# WHAT YOU NEED TO DO
Please repeat the line that has "still to be passed over. *)" and all lines after it, exactly as they appear, through the end of the entries.
++++
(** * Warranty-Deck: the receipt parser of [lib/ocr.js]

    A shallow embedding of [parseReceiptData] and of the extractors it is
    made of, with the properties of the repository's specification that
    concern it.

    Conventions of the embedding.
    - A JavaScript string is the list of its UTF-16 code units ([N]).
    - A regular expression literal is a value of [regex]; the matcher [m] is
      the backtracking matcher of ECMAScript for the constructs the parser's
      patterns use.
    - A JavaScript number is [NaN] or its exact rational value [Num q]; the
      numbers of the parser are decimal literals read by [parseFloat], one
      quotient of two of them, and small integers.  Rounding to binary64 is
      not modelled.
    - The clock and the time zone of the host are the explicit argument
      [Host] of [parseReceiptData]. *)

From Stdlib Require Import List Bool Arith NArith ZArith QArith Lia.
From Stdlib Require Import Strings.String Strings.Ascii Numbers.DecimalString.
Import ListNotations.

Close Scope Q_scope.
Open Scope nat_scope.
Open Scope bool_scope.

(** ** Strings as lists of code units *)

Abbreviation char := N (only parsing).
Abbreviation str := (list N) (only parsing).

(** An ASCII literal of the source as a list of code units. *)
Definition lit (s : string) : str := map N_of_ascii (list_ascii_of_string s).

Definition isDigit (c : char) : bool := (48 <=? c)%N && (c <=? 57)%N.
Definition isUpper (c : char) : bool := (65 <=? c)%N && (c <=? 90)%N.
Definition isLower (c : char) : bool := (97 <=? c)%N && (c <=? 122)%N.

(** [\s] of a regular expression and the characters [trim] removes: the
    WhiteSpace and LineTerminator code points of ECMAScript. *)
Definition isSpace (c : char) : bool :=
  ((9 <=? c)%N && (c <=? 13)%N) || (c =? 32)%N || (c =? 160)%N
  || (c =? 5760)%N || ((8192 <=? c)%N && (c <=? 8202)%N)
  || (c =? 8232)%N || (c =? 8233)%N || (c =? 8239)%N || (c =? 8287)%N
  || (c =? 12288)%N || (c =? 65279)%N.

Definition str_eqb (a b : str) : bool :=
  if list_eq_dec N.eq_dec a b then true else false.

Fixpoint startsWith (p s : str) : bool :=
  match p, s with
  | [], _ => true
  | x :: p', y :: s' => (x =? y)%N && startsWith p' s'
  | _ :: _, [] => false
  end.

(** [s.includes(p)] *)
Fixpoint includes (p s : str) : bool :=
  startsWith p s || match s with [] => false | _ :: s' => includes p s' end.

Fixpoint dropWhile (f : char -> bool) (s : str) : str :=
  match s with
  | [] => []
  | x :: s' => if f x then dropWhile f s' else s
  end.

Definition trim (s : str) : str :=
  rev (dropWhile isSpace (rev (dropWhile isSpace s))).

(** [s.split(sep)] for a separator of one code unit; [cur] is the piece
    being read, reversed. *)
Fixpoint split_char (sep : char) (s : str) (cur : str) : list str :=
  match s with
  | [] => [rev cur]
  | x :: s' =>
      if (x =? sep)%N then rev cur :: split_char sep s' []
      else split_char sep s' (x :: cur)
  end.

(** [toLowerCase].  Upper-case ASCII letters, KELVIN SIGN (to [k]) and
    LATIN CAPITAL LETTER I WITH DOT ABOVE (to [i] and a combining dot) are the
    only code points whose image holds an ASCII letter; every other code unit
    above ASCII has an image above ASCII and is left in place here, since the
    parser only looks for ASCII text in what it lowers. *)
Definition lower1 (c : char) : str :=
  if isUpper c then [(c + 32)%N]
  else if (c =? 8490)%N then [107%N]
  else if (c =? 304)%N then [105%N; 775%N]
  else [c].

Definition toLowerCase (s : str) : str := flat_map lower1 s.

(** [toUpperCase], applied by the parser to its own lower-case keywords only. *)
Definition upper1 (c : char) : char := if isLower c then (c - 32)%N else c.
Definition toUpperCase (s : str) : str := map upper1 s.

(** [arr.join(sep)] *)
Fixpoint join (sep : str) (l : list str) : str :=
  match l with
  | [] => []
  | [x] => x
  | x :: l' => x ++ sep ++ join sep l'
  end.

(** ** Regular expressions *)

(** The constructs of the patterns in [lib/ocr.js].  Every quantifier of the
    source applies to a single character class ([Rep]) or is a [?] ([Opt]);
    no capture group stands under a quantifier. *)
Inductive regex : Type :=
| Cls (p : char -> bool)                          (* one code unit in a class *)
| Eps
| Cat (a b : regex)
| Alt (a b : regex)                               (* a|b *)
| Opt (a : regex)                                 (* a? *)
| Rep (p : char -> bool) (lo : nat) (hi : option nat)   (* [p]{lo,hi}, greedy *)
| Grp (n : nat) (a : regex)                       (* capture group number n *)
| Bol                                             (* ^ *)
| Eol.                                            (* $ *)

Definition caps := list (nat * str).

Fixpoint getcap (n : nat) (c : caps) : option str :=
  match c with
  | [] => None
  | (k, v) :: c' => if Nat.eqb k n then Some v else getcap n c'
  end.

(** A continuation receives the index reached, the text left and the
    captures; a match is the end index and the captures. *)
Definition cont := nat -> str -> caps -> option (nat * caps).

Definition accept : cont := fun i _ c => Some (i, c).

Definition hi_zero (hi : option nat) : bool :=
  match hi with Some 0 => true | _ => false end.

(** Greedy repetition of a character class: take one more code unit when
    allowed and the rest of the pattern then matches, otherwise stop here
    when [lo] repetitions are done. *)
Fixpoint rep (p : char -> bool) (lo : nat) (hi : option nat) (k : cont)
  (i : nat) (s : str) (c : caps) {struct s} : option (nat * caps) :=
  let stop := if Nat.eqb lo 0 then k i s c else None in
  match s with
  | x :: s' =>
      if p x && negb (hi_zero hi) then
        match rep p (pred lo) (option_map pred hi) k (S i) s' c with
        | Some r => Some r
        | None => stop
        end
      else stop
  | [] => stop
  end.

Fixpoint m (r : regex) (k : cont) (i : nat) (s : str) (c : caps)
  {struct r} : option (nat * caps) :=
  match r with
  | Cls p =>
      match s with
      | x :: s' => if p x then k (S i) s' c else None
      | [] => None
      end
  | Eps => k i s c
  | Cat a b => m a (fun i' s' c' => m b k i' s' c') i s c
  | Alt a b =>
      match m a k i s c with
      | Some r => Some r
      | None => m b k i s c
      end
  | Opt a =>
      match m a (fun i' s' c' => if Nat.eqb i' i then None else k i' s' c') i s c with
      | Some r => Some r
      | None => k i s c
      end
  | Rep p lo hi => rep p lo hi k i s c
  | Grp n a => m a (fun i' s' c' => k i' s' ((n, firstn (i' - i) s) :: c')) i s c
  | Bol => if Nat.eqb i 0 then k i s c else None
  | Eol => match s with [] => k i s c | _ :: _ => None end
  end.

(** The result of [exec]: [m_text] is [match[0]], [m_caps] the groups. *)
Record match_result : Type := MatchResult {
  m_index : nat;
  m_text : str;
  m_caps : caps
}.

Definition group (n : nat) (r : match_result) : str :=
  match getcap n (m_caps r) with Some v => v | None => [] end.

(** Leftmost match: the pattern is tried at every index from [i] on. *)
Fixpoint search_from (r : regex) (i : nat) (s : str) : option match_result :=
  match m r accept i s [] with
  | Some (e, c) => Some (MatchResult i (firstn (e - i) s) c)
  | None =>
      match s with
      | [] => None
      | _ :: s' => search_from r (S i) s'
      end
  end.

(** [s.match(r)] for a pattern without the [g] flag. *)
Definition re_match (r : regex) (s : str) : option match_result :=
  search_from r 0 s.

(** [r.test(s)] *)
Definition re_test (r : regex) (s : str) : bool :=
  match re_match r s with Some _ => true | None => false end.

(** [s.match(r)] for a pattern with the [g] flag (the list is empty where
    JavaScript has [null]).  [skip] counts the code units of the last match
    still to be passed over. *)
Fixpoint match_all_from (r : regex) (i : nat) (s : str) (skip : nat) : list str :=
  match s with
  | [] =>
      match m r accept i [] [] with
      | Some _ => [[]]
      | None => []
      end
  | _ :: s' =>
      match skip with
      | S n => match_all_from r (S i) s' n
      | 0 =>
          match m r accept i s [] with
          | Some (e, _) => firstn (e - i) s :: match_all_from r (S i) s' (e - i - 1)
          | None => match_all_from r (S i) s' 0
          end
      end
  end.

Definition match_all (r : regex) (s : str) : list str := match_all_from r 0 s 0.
++++
# YOUR RESPONSE
    still to be passed over. *)
Fixpoint match_all_from (r : regex) (i : nat) (s : str) (skip : nat) : list str :=
  match s with
  | [] =>
      match m r accept i [] [] with
      | Some _ => [[]]
      | None => []
      end
  | _ :: s' =>
      match skip with
      | S n => match_all_from r (S i) s' n
      | 0 =>
          match m r accept i s [] with
          | Some (e, _) => firstn (e - i) s :: match_all_from r (S i) s' (e - i - 1)
          | None => match_all_from r (S i) s' 0
          end
      end
  end.

Definition match_all (r : regex) (s : str) : list str := match_all_from r 0 s 0.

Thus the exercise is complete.